Symptoms of Neuroblastoma mimic common childhood illnesses.

Since neuroblastoma is rare, pediatricians often miss its diagnosis initially. Children can present with a variety of symptoms such as irritability and low-grade fever – symptoms that mimic common illnesses and viruses, or diseases such as juvenile rheumatoid arthritis that cause joint pain. The symptoms a child experiences are typically related to where the tumor originates and if the cancer has spread. For example, children with a tumor in the abdomen may have a swollen abdomen, constipation, vomiting, or diarrhea. A child with a tumor on the spine may stop crawling or walking, or may have weakness or paralysis. A tumor in the chest may cause breathing difficulties. A child whose disease has spread to bones may have black eyes, bone pain, bruises, fever, paleness, and may limp or stop crawling or walking. A tumor in the neck may cause different pupil size and sweating or redness on one side of the face ("Horner's syndrome"). In very rare cases, a child has an immune response known as opsoclonus myoclonus syndrome, or OMS, causing rapid eye movements and jerky muscle motions (2 percent of all neuroblastoma cases).

Neuroblastoma can be difficult to diagnose. 

Once a pediatrician or other doctor rules out alternative diseases and conditions and suspects cancer, the child is referred to a pediatric oncologist to determine diagnosis.

Neuroblastoma can be difficult to diagnose because it is one of several small round blue cell tumors (such as acute leukemia, Ewing's sarcoma, Wilm's tumor, and rhabdomyosarcoma) that look identical under a microscope. To make a definitive diagnosis, doctors evaluate a variety of scans, the results of blood and urine tests, as well as biopsies from the primary tumor or other sites of disease, such as the lymph nodes or bone marrow.

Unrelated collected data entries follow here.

(* ===== verification/Ngram.v ===== *)
(** * Draft tokens from the prompt ([v1/spec_decode/ngram_proposer.py])

    The proposer looks for the longest n-gram at the end of the tokens of a request
    that occurs earlier, and proposes the tokens that follow it.  The search is the
    failure function of Knuth, Morris and Pratt on the reversed tokens, with a table
    for the first [max_ngram] positions only.

    Correspondence.  An array is a list; an index that is out of range is an
    [IndexError].  The buffers of the class are part of its state.  The requests of
    a batch are processed one after the other: the parallel loop writes different
    rows.  Setting the number of threads is left out. *)

From S2P Require Import Prelude.

Local Open Scope Z_scope.

(** ** The search *)

Record NgramSearch := mkNgramSearch {
  lps : list Z;
  longest_ngram : Z;
  position : Z;
  prev_lps : Z;
  ng_i : Z;
}.

(** One iteration of the [while] loop. *)
Definition ngram_step (tokens : list Z) (max_ngram : Z) (s : NgramSearch) : result NgramSearch :=
  x ← py_get tokens (prev_lps s);
  y ← py_get tokens (ng_i s);
  if x =? y then
    let prev := prev_lps s + 1 in
    let '(longest, pos) := if prev >=? longest_ngram s then (prev, ng_i s) else (longest_ngram s, position s) in
    let table := if ng_i s <? max_ngram then <[Z.to_nat (ng_i s) := prev]> (lps s) else lps s in
    prev ← (if prev =? max_ngram then py_get table (max_ngram - 1) else Ok prev);
    Ok (mkNgramSearch table longest pos prev (ng_i s + 1))
  else if negb (prev_lps s =? 0) then
    prev ← py_get (lps s) (prev_lps s - 1);
    Ok (mkNgramSearch (lps s) (longest_ngram s) (position s) prev (ng_i s))
  else Ok (mkNgramSearch (lps s) (longest_ngram s) (position s) (prev_lps s) (ng_i s + 1)).

Fixpoint ngram_loop (fuel : nat) (tokens : list Z) (max_ngram : Z) (s : NgramSearch) : result NgramSearch :=
  if ng_i s <? zlen tokens then
    match fuel with
    | O => Raise OutOfFuel
    | S fuel => s ← ngram_step tokens max_ngram s; ngram_loop fuel tokens max_ngram s
    end
  else Ok s.

(** Enough iterations: each advances the position or shortens the current match. *)
Definition ngram_fuel (tokens : list Z) : nat := 2 * length tokens.

Definition _find_longest_matched_ngram_and_propose_tokens (origin_tokens : list Z) (min_ngram max_ngram max_model_len k : Z) : result (list Z) :=
  let total_token := zlen origin_tokens in
  if total_token <? min_ngram then Ok [] else
  let k := Z.min k (max_model_len - total_token) in
  if k <=? 0 then Ok [] else
  let tokens := reverse origin_tokens in
  s ← ngram_loop (ngram_fuel tokens) tokens max_ngram (mkNgramSearch (replicate (Z.to_nat max_ngram) 0) 0 0 0 1);
  if longest_ngram s <? min_ngram then Ok [] else
  let start_position := total_token - 1 - position s + longest_ngram s in
  let k := Z.min k (total_token - start_position) in
  Ok (py_slice origin_tokens start_position (start_position + k)).

(** ** Batches *)

Record NgramProposer := mkNgramProposer {
  min_n : Z;
  max_n : Z;
  ng_k : Z;
  ng_max_model_len : Z;
  valid_ngram_draft : list (list Z);
  valid_ngram_num_drafts : list Z;
}.
Definition put_drafts (d : list (list Z)) (n : list Z) (p : NgramProposer) : NgramProposer :=
  mkNgramProposer (min_n p) (max_n p) (ng_k p) (ng_max_model_len p) d n.

(** The attributes, before the first call. *)
Definition ngram_buffers (prompt_lookup_min prompt_lookup_max num_speculative_tokens max_model_len max_num_seqs : Z) : NgramProposer :=
  mkNgramProposer prompt_lookup_min prompt_lookup_max num_speculative_tokens max_model_len
    (replicate (Z.to_nat max_num_seqs) (replicate (Z.to_nat num_speculative_tokens) 0)) (replicate (Z.to_nat max_num_seqs) 0).

(** [row[:len(draft)] = draft] *)
Definition write_draft (row draft : list Z) : result (list Z) :=
  _ ← require ValueError (zlen draft <=? zlen row); Ok (draft ++ drop (length draft) row).

Definition propose_one (num_tokens_no_spec : list Z) (token_ids_cpu : list (list Z)) (k : Z) (p : NgramProposer) (idx : nat) : result NgramProposer :=
  num_tokens ← of_option IndexError (num_tokens_no_spec !! idx);
  row ← of_option IndexError (token_ids_cpu !! idx);
  draft ← _find_longest_matched_ngram_and_propose_tokens (py_upto row num_tokens) (min_n p) (max_n p) (ng_max_model_len p) k;
  buf ← of_option IndexError (valid_ngram_draft p !! idx);
  _ ← require IndexError (bool_decide (idx < length (valid_ngram_num_drafts p))%nat);
  buf ← (match draft with [] => Ok buf | _ => write_draft buf draft end);
  Ok (put_drafts (<[idx := buf]> (valid_ngram_draft p)) (<[idx := zlen draft]> (valid_ngram_num_drafts p)) p).
Definition batch_propose_numba (valid_ngram_requests : list nat) (num_tokens_no_spec : list Z) (token_ids_cpu : list (list Z)) (k : Z)
    (p : NgramProposer) : result NgramProposer :=
  foldM (propose_one num_tokens_no_spec token_ids_cpu k) p valid_ngram_requests.

(** Reading the buffers back. *)
Definition read_draft (valid_ngram_requests : list nat) (p : NgramProposer) (i : nat) : result (list Z) :=
  if bool_decide (i ∈ valid_ngram_requests) then
    n ← of_option IndexError (valid_ngram_num_drafts p !! i);
    if n >? 0 then buf ← of_option IndexError (valid_ngram_draft p !! i); Ok (py_upto buf n) else Ok []
  else Ok [].
Definition batch_propose (num_requests : nat) (valid_ngram_requests : list nat) (num_tokens_no_spec : list Z) (token_ids_cpu : list (list Z)) (k : Z)
    (p : NgramProposer) : result (list (list Z) * NgramProposer) :=
  p ← (match valid_ngram_requests with
       | [] => Ok p
       | _ => batch_propose_numba valid_ngram_requests num_tokens_no_spec token_ids_cpu k p
       end);
  drafts ← mapR (read_draft valid_ngram_requests p) (seq 0 num_requests);
  Ok (drafts, p).

(** Which requests get a proposal. *)
Definition needs_ngram (num_tokens_no_spec : list Z) (p : NgramProposer) (x : nat * list Z) : result (list nat) :=
  match x.2 with
  | [] => Ok []
  | _ =>
      num_tokens ← of_option IndexError (num_tokens_no_spec !! x.1);
      Ok (if num_tokens >=? ng_max_model_len p then [] else [x.1])
  end.
Definition propose (num_speculative_tokens : Z) (sampled_token_ids : list (list Z)) (num_tokens_no_spec : list Z) (token_ids_cpu : list (list Z))
    (p : NgramProposer) : result (list (list Z) * NgramProposer) :=
  _ ← assert_ (num_speculative_tokens <=? ng_k p);
  valid ← mapR (needs_ngram num_tokens_no_spec p) (imap (λ i x, (i, x)) sampled_token_ids);
  batch_propose (length sampled_token_ids) (concat valid) num_tokens_no_spec token_ids_cpu num_speculative_tokens p.

(** The constructor ends with a call that is meant to compile the search. *)
Definition NgramProposer_init (prompt_lookup_min prompt_lookup_max num_speculative_tokens max_model_len max_num_seqs : Z) : result NgramProposer :=
  let p := ngram_buffers prompt_lookup_min prompt_lookup_max num_speculative_tokens max_model_len max_num_seqs in
  out ← propose (ng_k p) (replicate 1024 []) (replicate 1024 0) (replicate 1024 (replicate (Z.to_nat (ng_max_model_len p)) 0)) p;
  Ok out.2.
(* ===== verification/InputBatch.v ===== *)
(** * The persistent batch of the worker ([v1/worker/gpu_input_batch.py])

    The worker keeps its requests in rows.  Consecutive steps share most requests, so
    rows are changed in place: finished requests leave holes, new requests fill them,
    the remaining holes are closed by moving the last rows down, and an attention
    backend may swap rows.  What happened to the rows is recorded for the logits
    processors ([sample/logits_processor/state.py]).

    Correspondence.  The arrays with one entry per row are one list of records
    [Cells], an entry of which holds the cells of all these arrays at one index; all
    have [max_num_reqs] entries.  Block tables and the mask of allowed tokens are kept
    apart.  An index out of range raises.  A tensor is its elements, an opaque tensor
    or generator an identifier.  The lists of output tokens are shared with the cached
    states of requests: rows hold references, and [outputs] is their content.  Copies to
    the GPU are left out. *)

From Stdlib Require Import QArith Qcanon.
From stdpp Require Import sorting.
From S2P Require Import Prelude BlockTable LogitsProcs.

Local Open Scope nat_scope.

(** ** Requests *)

Record Embeds := mkEmbeds { embeds_id : Z; embeds_len : nat }.
Record LoRARequest := mkLoRARequest { lora_name : string; lora_int_id : Z }.
Record PoolingInfo := mkPoolingInfo { requires_token_ids : bool; pooling_state : Z }.
(* ===== verification/BatchInv.v ===== *)
(** * Rows of the batch belong to their requests

    The invariant of the persistent batch between and during the steps, and what each
    operation does to the row of every request. *)

From Stdlib Require Import QArith Qcanon.
From stdpp Require Import sorting.
From S2P Require Import Prelude BlockTable LogitsProcs InputBatch.

Local Open Scope nat_scope.

(** ** Holes *)

#[export] Instance desc_total : Total desc.
Proof. intros x y. unfold desc. lia. Qed.
#[export] Instance desc_trans : Transitive desc.
Proof. intros x y z. unfold desc. lia. Qed.

Record builder_ok (c : BatchUpdateBuilder) : Prop := {
  bk_nodup : NoDup (_removed c);
  bk_sorted : _is_removed_sorted c = true → StronglySorted desc (_removed c);
}.

Lemma ensure_sorted_ok c : builder_ok c →
  let c' := _ensure_removed_sorted c in builder_ok c' ∧ _removed c' ≡ₚ _removed c ∧ _is_removed_sorted c' = true ∧ added c' = added c ∧ moved c' = moved c.
Proof.
  intros [H1 H2]. unfold _ensure_removed_sorted. destruct (_is_removed_sorted c) eqn:E; cbn; [split; [split; auto|]; auto|].
  pose proof (merge_sort_Permutation desc (_removed c)) as Hp. split; [split; cbn; [by rewrite Hp|]|done]. intros _. eapply StronglySorted_merge_sort; apply _.
Qed.

Lemma sorted_snoc_min l x : StronglySorted desc (l ++ [x]) → ∀ y, y ∈ l → x ≤ y.
Proof.
  induction l as [|z l IH]; cbn; intros Hs y Hy; [by apply not_elem_of_nil in Hy|]. inversion Hs as [|? ? Hs' Hf]; subst.
  apply elem_of_cons in Hy as [->|Hy]; [|by apply IH]. apply Forall_app in Hf as [_ Hf]. inversion Hf; subst. done.
Qed.
Lemma sorted_snoc_init l x : StronglySorted desc (l ++ [x]) → StronglySorted desc l.
Proof. intros H. eapply StronglySorted_app_1_l. exact H. Qed.

(** The least hole, and the remaining ones. *)
Lemma pop_removed_ok c : builder_ok c → _removed c ≠ [] →
  ∃ i c', pop_removed c = (Some i, c') ∧ _removed c ≡ₚ i :: _removed c' ∧ (∀ j, j ∈ _removed c' → i < j) ∧ builder_ok c' ∧ added c' = added c ∧ moved c' = moved c ∧
    peek_removed c = (Some i, _ensure_removed_sorted c).
Proof.
  intros Hc Hne. destruct (ensure_sorted_ok c Hc) as ([Hnd Hs] & Hp & Hf & Ha & Hm). specialize (Hs Hf). unfold pop_removed, peek_removed, has_removed.
  destruct (exists_last (l := _removed (_ensure_removed_sorted c))) as (l & x & E).
  { intros E. rewrite E in Hp. by apply Permutation_nil_l in Hp. }
  destruct (_removed c) eqn:Er; [done|]. rewrite <- Er in *. rewrite E in *. rewrite last_snoc, removelast_last.
  exists x, (mkBuilder l (_is_removed_sorted (_ensure_removed_sorted c)) (added (_ensure_removed_sorted c)) (moved (_ensure_removed_sorted c)) (batch_changed (_ensure_removed_sorted c))).
  cbn. apply NoDup_app in Hnd as (Hl & Hx & _). repeat split; auto.
  - rewrite <- Hp, Permutation_app_comm. done.
  - intros j Hj. pose proof (sorted_snoc_min l x Hs j Hj). assert (j ≠ x); [|lia]. intros ->. apply (Hx x Hj). by left.
  - intros _. by eapply sorted_snoc_init.
Qed.
Lemma ensure_sorted_idemp c : _ensure_removed_sorted (_ensure_removed_sorted c) = _ensure_removed_sorted c.
Proof. unfold _ensure_removed_sorted. destruct (_is_removed_sorted c) eqn:E; cbn; by rewrite ?E. Qed.
Lemma pop_ensure_sorted c : builder_ok c → _removed c ≠ [] → pop_removed (_ensure_removed_sorted c) = pop_removed c.
Proof.
  intros Hc Hne. destruct (ensure_sorted_ok c Hc) as (_ & Hp & _). unfold pop_removed. rewrite ensure_sorted_idemp.
  assert (has_removed (_ensure_removed_sorted c) = true) as ->.
  { unfold has_removed. destruct (_removed (_ensure_removed_sorted c)); [|done]. by apply Permutation_nil_l in Hp. }
  unfold has_removed. by destruct (_removed c).
Qed.
Lemma pop_removed_none c : _removed c = [] → pop_removed c = (None, c).
Proof. intros H. unfold pop_removed, has_removed. by rewrite H. Qed.

(** ** What a row holds *)

(** The cells of a row without its tokens and without the flag of pooling models. *)
Definition scalars (c : Cells) : Cells := cell_token_ids_cpu [] (cell_is_token_ids [] (cell_logits_processing_needs_token_ids false c)).

Record View := mkView {
  v_output : Ref;
  v_spec : list Z;
  v_tokens : list Z;
  v_is_token : list bool;
  v_scalars : Cells;
  v_blocks : list (option (list Z));
  v_generator : option Z;
  v_bad_words : option (list (list Z));
}.

Definition row_view (b : InputBatch) (i : nat) : option View :=
  out ← mjoin (req_output_token_ids b !! i);
  spec ← spec_token_ids b !! i;
  c ← cells b !! i;
  let n := num_tokens_no_spec c + length spec in
  Some (mkView out spec (take n (token_ids_cpu c)) (take n (is_token_ids c)) (scalars c) (multi_blocks (block_table b) i) (generators b !! i) (bad_words b !! i)).

(** What the batch holds for a request. *)
Definition view (b : InputBatch) (r : string) : option View := i ← req_id_to_index b !! r; row_view b i.

(** The request in a row. *)
Definition occupant (b : InputBatch) (i : nat) : option string := mjoin (_req_ids b !! i).

Section Invariant.
Context (N L V : nat) (Ws : list nat) (T0 : MultiGroupBlockTable).
Implicit Types (b : InputBatch) (i j : nat) (r : string).

(** What holds also while rows are moved. *)
Record batch_core b : Prop := {
  bo_gen : is_pooling_model b = false;
  bo_max : max_num_reqs b = N;
  bo_vocab : vocab_size b = V;
  bo_cells : length (cells b) = N;
  bo_width : Forall (λ c, length (token_ids_cpu c) = L ∧ length (is_token_ids c) = L) (cells b);
  bo_tables : tables_ok N Ws (block_table b);
  bo_same : Forall2 same_table T0 (block_table b);
  bo_len : length (_req_ids b) ≤ N;
  bo_outs : length (req_output_token_ids b) = length (_req_ids b);
  bo_specs : length (_req_ids b) ≤ length (spec_token_ids b);
  bo_index r i : req_id_to_index b !! r = Some i ↔ _req_ids b !! i = Some (Some r);
  bo_live i r : _req_ids b !! i = Some (Some r) → ∃ out spec c, req_output_token_ids b !! i = Some (Some out) ∧ spec_token_ids b !! i = Some spec ∧ cells b !! i = Some c;
  bo_tail i spec : length (_req_ids b) ≤ i → spec_token_ids b !! i = Some spec → spec = [];
  bo_builder : builder_ok (batch_update_builder b);
  bo_generators i g : generators b !! i = Some g → ∃ r, _req_ids b !! i = Some (Some r);
  bo_bad_words i w : bad_words b !! i = Some w → ∃ r, _req_ids b !! i = Some (Some r);
  bo_mask m : allowed_token_ids_mask_cpu_tensor b = Some m → length m = N;
}.
(** Between the operations, the rows without request are those that wait to be filled. *)
Record batch_ok b : Prop := {
  bo_core :> batch_core b;
  bo_holes i : i ∈ _removed (batch_update_builder b) ↔ _req_ids b !! i = Some None;
  bo_count : num_reqs b + length (_removed (batch_update_builder b)) = length (_req_ids b);
}.

Lemma live_bound b i r : batch_core b → _req_ids b !! i = Some (Some r) → i < N.
Proof. intros Hb Hi%lookup_lt_Some. pose proof (bo_len b Hb). lia. Qed.

Lemma view_live b i r : batch_core b → _req_ids b !! i = Some (Some r) → view b r = row_view b i.
Proof. intros Hb Hi. unfold view. by rewrite (proj2 (bo_index b Hb r i) Hi). Qed.
Lemma view_dead b r : batch_core b → (∀ i, _req_ids b !! i ≠ Some (Some r)) → view b r = None.
Proof. intros Hb Hr. unfold view. destruct (req_id_to_index b !! r) as [i|] eqn:E; [|done]. apply (bo_index b Hb) in E. by apply Hr in E. Qed.
Lemma row_view_live b i r : batch_core b → _req_ids b !! i = Some (Some r) → is_Some (row_view b i).
Proof. intros Hb Hi. destruct (bo_live b Hb i r Hi) as (out & spec & c & H1 & H2 & H3). unfold row_view. rewrite H1, H2, H3. cbn. eauto. Qed.
Lemma live_unique b i j r : batch_core b → _req_ids b !! i = Some (Some r) → _req_ids b !! j = Some (Some r) → i = j.
Proof. intros Hb Hi Hj. apply (bo_index b Hb) in Hi. apply (bo_index b Hb) in Hj. congruence. Qed.
Lemma cells_get b i : batch_core b → i < N → ∃ c, cells b !! i = Some c ∧ length (token_ids_cpu c) = L ∧ length (is_token_ids c) = L.
Proof.
  intros Hb Hi. destruct (lookup_lt_is_Some_2 (cells b) i) as [c Hc]; [by rewrite (bo_cells b Hb)|]. exists c. split; [done|]. apply (Forall_lookup_1 _ _ _ _ (bo_width b Hb) Hc).
Qed.

(** Views that agree on the rows agree on the requests. *)
Lemma view_ext b b' r : batch_core b → batch_core b' → (∀ i, _req_ids b !! i = Some (Some r) ↔ _req_ids b' !! i = Some (Some r)) →
  (∀ i, _req_ids b !! i = Some (Some r) → row_view b' i = row_view b i) → view b' r = view b r.
Proof.
  intros Hb Hb' Hid Hrow. destruct (req_id_to_index b !! r) as [i|] eqn:E.
  - apply (bo_index b Hb) in E. rewrite (view_live b i r), (view_live b' i r); [by apply Hrow|done|by apply Hid|done|done].
  - rewrite !view_dead; [done|done| |done|]; intros i Hi; [|apply Hid in Hi]; apply (bo_index b Hb) in Hi; congruence.
Qed.

Lemma list_set_ok {A} i (x : A) l : i < length l → list_set i x l = Ok (<[i := x]> l).
Proof. intros. unfold list_set. by rewrite bool_decide_true. Qed.

(** ** Summaries by request id *)

(** The requests of the batch whose cells have a property. *)
Definition flagged b (P : Cells → Prop) r : Prop := ∃ v, view b r = Some v ∧ P (v_scalars v).
Definition flag_ok b (s : gset string) (P : Cells → Prop) : Prop := ∀ r, r ∈ s ↔ flagged b P r.
Definition lora_of b r : Z := from_option (request_lora_mapping ∘ v_scalars) 0%Z (view b r).

Record lora_ok (lids : gmap Z (gset string)) (lreqs : gmap Z LoRARequest) (lora : string → Z) : Prop := {
  lo_ids id r : r ∈ default ∅ (lids !! id) ↔ lora r = id ∧ id ≠ 0%Z;
  lo_nonempty id s : lids !! id = Some s → s ≠ ∅;
  lo_reqs id : is_Some (lids !! id) ↔ is_Some (lreqs !! id);
}.

Record summary_ok b : Prop := {
  so_greedy : flag_ok b (greedy_reqs (req_sets b)) (λ c, temperature_cpu c = 0%Qc);
  so_random : flag_ok b (random_reqs (req_sets b)) (λ c, temperature_cpu c ≠ 0%Qc);
  so_top_p : flag_ok b (top_p_reqs (req_sets b)) (λ c, (top_p_cpu c < 1)%Qc);
  so_top_k : flag_ok b (top_k_reqs (req_sets b)) (λ c, (top_k_cpu c ≠ Z.of_nat V)%Z);
  so_frequency : flag_ok b (frequency_penalties_reqs (req_sets b)) (λ c, frequency_penalties_cpu c ≠ 0%Qc);
  so_presence : flag_ok b (presence_penalties_reqs (req_sets b)) (λ c, presence_penalties_cpu c ≠ 0%Qc);
  so_repetition : flag_ok b (repetition_penalties_reqs (req_sets b)) (λ c, repetition_penalties_cpu c ≠ 1%Qc);
  so_lora : lora_ok (lora_id_to_request_ids b) (lora_id_to_lora_request b) (lora_of b);
  so_mask : has_allowed_token_ids (req_sets b) ≠ ∅ → is_Some (allowed_token_ids_mask_cpu_tensor b);
}.

Lemma summary_ext b b' : summary_ok b → (∀ r, view b' r = view b r) → req_sets b' = req_sets b → lora_id_to_request_ids b' = lora_id_to_request_ids b →
  lora_id_to_lora_request b' = lora_id_to_lora_request b →
  (is_Some (allowed_token_ids_mask_cpu_tensor b) → is_Some (allowed_token_ids_mask_cpu_tensor b')) → summary_ok b'.
Proof.
  intros [H1 H2 H3 H4 H5 H6 H7 [L1 L2 L3] H8] Hv E1 E2 E3 E4.
  assert (∀ s P, flag_ok b s P → flag_ok b' s P) as Hf by (intros s P H r; unfold flagged; by rewrite Hv).
  split; rewrite ?E1, ?E2, ?E3; auto. split; [|done|done]. intros id r. unfold lora_of. rewrite Hv. apply L1.
Qed.

Lemma flag_remove b b' s P r : flag_ok b s P → (∀ r', view b' r' = if decide (r' = r) then None else view b r') → flag_ok b' (s ∖ {[r]}) P.
Proof.
  intros H Hv r'. rewrite elem_of_difference, elem_of_singleton, (H r'). unfold flagged. rewrite Hv. destruct (decide (r' = r)); [naive_solver|]. tauto.
Qed.
Lemma flag_add b b' s P r v (t : bool) : flag_ok b s P → view b r = None → (∀ r', view b' r' = if decide (r' = r) then Some v else view b r') → (t = true ↔ P (v_scalars v)) →
  flag_ok b' (set_if t r s) P.
Proof.
  intros H Hn Hv Ht r'. assert (r' ∈ set_if t r s ↔ (r' = r ∧ t = true) ∨ r' ∈ s) as ->.
  { unfold set_if. destruct t; [rewrite elem_of_union, elem_of_singleton; naive_solver|naive_solver]. }
  rewrite (H r'). unfold flagged. rewrite Hv. destruct (decide (r' = r)) as [->|]; [|naive_solver]. rewrite Hn. naive_solver.
Qed.

Lemma lora_remove lids lreqs lora r : lora_ok lids lreqs lora →
  lora r = 0%Z ∨ ∃ s, lids !! lora r = Some s ∧ is_Some (lreqs !! lora r) ∧
    let lora' r' := if decide (r' = r) then 0%Z else lora r' in
    if decide (s ∖ {[r]} = ∅) then lora_ok (delete (lora r) lids) (delete (lora r) lreqs) lora' else lora_ok (<[lora r := s ∖ {[r]}]> lids) lreqs lora'.
Proof.
  intros [H1 H2 H3]. destruct (decide (lora r = 0%Z)) as [|Hz]; [by left|right].
  assert (r ∈ default ∅ (lids !! lora r)) as Hr by by apply H1. destruct (lids !! lora r) as [s|] eqn:E; cbn in Hr; [|set_solver].
  exists s. split; [done|]. split; [apply H3; by rewrite E|]. cbn zeta. destruct (decide (s ∖ {[r]} = ∅)) as [He|He].
  - split.
    + intros id r'. destruct (decide (id = lora r)) as [->|Hid].
      * rewrite lookup_delete_eq. cbn. split; [set_solver|]. intros [Hl _]. destruct (decide (r' = r)) as [->|Hne]; [congruence|].
        assert (r' ∈ s) by (change (r' ∈ default ∅ (Some s)); rewrite <- E; by apply H1). set_solver.
      * rewrite lookup_delete_ne by done. rewrite H1. destruct (decide (r' = r)) as [->|]; naive_solver.
    + intros id s' [_ Hs]%lookup_delete_Some. by eapply H2.
    + intros id. rewrite !lookup_delete_is_Some. by rewrite H3.
  - split.
    + intros id r'. destruct (decide (id = lora r)) as [->|Hid].
      * rewrite lookup_insert_eq. cbn. rewrite elem_of_difference, elem_of_singleton.
        assert (r' ∈ s ↔ lora r' = lora r ∧ lora r ≠ 0%Z) as -> by (change (r' ∈ default ∅ (Some s) ↔ lora r' = lora r ∧ lora r ≠ 0%Z); rewrite <- E; apply H1).
        destruct (decide (r' = r)) as [->|]; naive_solver.
      * rewrite lookup_insert_ne by done. rewrite H1. destruct (decide (r' = r)) as [->|]; naive_solver.
    + intros id s' [[<- <-]|[_ Hs]]%lookup_insert_Some; [done|by eapply H2].
    + intros id. rewrite lookup_insert_is_Some. destruct (decide (id = lora r)) as [->|]; [|naive_solver]. rewrite <- H3, E. naive_solver.
Qed.
Lemma lora_add lids lreqs lora r l : lora_ok lids lreqs lora → lora r = 0%Z → lora_int_id l ≠ 0%Z →
  lora_ok (<[lora_int_id l := {[r]} ∪ default ∅ (lids !! lora_int_id l)]> lids) (<[lora_int_id l := l]> lreqs) (λ r', if decide (r' = r) then lora_int_id l else lora r').
Proof.
  intros [H1 H2 H3] Hr Hl. split.
  - intros id r'. destruct (decide (id = lora_int_id l)) as [->|Hid].
    + rewrite lookup_insert_eq. cbn. rewrite elem_of_union, elem_of_singleton, H1. destruct (decide (r' = r)) as [->|]; naive_solver.
    + rewrite lookup_insert_ne by done. rewrite H1. destruct (decide (r' = r)) as [->|]; naive_solver.
  - intros id s [[<- <-]|[_ Hs]]%lookup_insert_Some; [set_solver|by eapply H2].
  - intros id. rewrite !lookup_insert_is_Some. by rewrite H3.
Qed.
End Invariant.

A biopsy of the primary tumor is preferred and considered optimal because certain information about the disease can only be derived from the primary tumor before chemotherapy treatments begin. The pathologist looks at the biopsy of the primary tumor under a microscope and grades the tumor as favorable or unfavorable by the structure and form of the cells (called histology or biology). Biopsy samples may be a prerequisite for some treatment protocols. If a biopsy of the primary tumor is not feasible, a definite diagnosis of neuroblastoma can be made from a biopsy of tissue from metastases (such as lymph nodes or bone marrow) if certain "markers" or in the urine known as "catecholamines" are also elevated.

Your child's doctor will likely recommend many or all of the following tests and scans:
• X-ray
• Urine tests
• Blood tests
• Ultrasound
• CT scan
• PET scan
• MRI
• Bone scan
• MIBG scan
• Bone marrow aspiration and biopsy
• Lumbar puncture (LP) is NOT performed if NB is suspected

These tests and scans are required to determine the location and size of the primary tumor, the extent of spread (stage), and elevated disease markers that may be present in blood or urine. Lumbar puncture may cause spread of neuroblastoma into the CNS (spinal canal or brain), therefore it’s typically not performed if neuroblastoma is suspected. Additional tests will be performed for baseline organ function.